## Your instructions
A copy is needed of each line in the records that has the word "Open".

## Exercise material
━━━━

(* ===== verification/Sched.v ===== *)
(** * The tick handler (src/core/hardrt_sched.c)

    Time accounting, wake-up of sleepers and round-robin accounting. *)

From stdpp Require Import base tactics numbers list option gmap.
From S2P Require Import Prelude Types Prog Ring Core.
Open Scope Z_scope.
Open Scope prog_scope.

Section sched.
Context `{C : Config}.

(** [(int32_t)(t->wake_tick - hrt_tick_now()) <= 0] *)
Definition wake_due (wake now : Z) : bool := i32 (u32 (wake - now)) <=? 0.

(** The wake-up loop over the given slots; the result is [triggerPendSV]. *)
Fixpoint wake_sleepers (ids : list Z) (triggerPendSV : bool) : prog bool :=
  match ids with
  | [] => Ret triggerPendSV
  | i :: ids' =>
      let t := hrt__tcb i in
      if is_null t then wake_sleepers ids' triggerPendSV
      else
        st <- tcb_read t state ;;
        if decide (st = HRT_SLEEP) then
          w <- tcb_read t wake_tick ;;
          now <- hrt_tick_now ;;
          if wake_due w now then
            hrt__make_ready i ;;
            wake_sleepers ids' true
          else wake_sleepers ids' triggerPendSV
        else wake_sleepers ids' triggerPendSV
  end.

(** The round-robin accounting of the current task. *)
Definition account_slice (triggerPendSV : bool) : prog bool :=
  cur <- hrt__get_current ;;
  if id_out_of_range cur then hrt_error ERR_INVALID_ID ;; Ret triggerPendSV
  else
    let ct := hrt__tcb cur in
    if is_null ct then hrt_error ERR_TCB_NULL ;; Ret triggerPendSV
    else
      st <- tcb_read ct state ;;
      if decide (st = HRT_READY) then
        pol <- hrt__policy ;;
        slice <- tcb_read ct timeslice_cfg ;;
        if rr_policy pol && (slice >? 0) then
          left <- tcb_read ct slice_left ;;
          if left >? 0 then
            tcb_write ct (fun tc => tcb_set_slice_left (u16 (slice_left tc - 1)) tc) ;;
            left' <- tcb_read ct slice_left ;;
            Ret (if left' =? 0 then true else triggerPendSV)
          else Ret triggerPendSV
        else Ret triggerPendSV
      else Ret triggerPendSV.

Definition hrt__tick_isr : prog unit :=
  hrt__inc_tick ;;
  trig <- wake_sleepers (seqZ 0 HARDRT_MAX_TASKS) false ;;
  trig' <- account_slice trig ;;
  if (trig' : bool) then call hrt__pend_context_switch else skip.

Definition hrt_tick_from_isr : prog unit :=
  src <- hrt__cfg_tick_src ;;
  if decide (src <> HRT_TICK_EXTERNAL) then skip else hrt__tick_isr.

End sched.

━━━━

## Result
Open Scope Z_scope.
Open Scope prog_scope.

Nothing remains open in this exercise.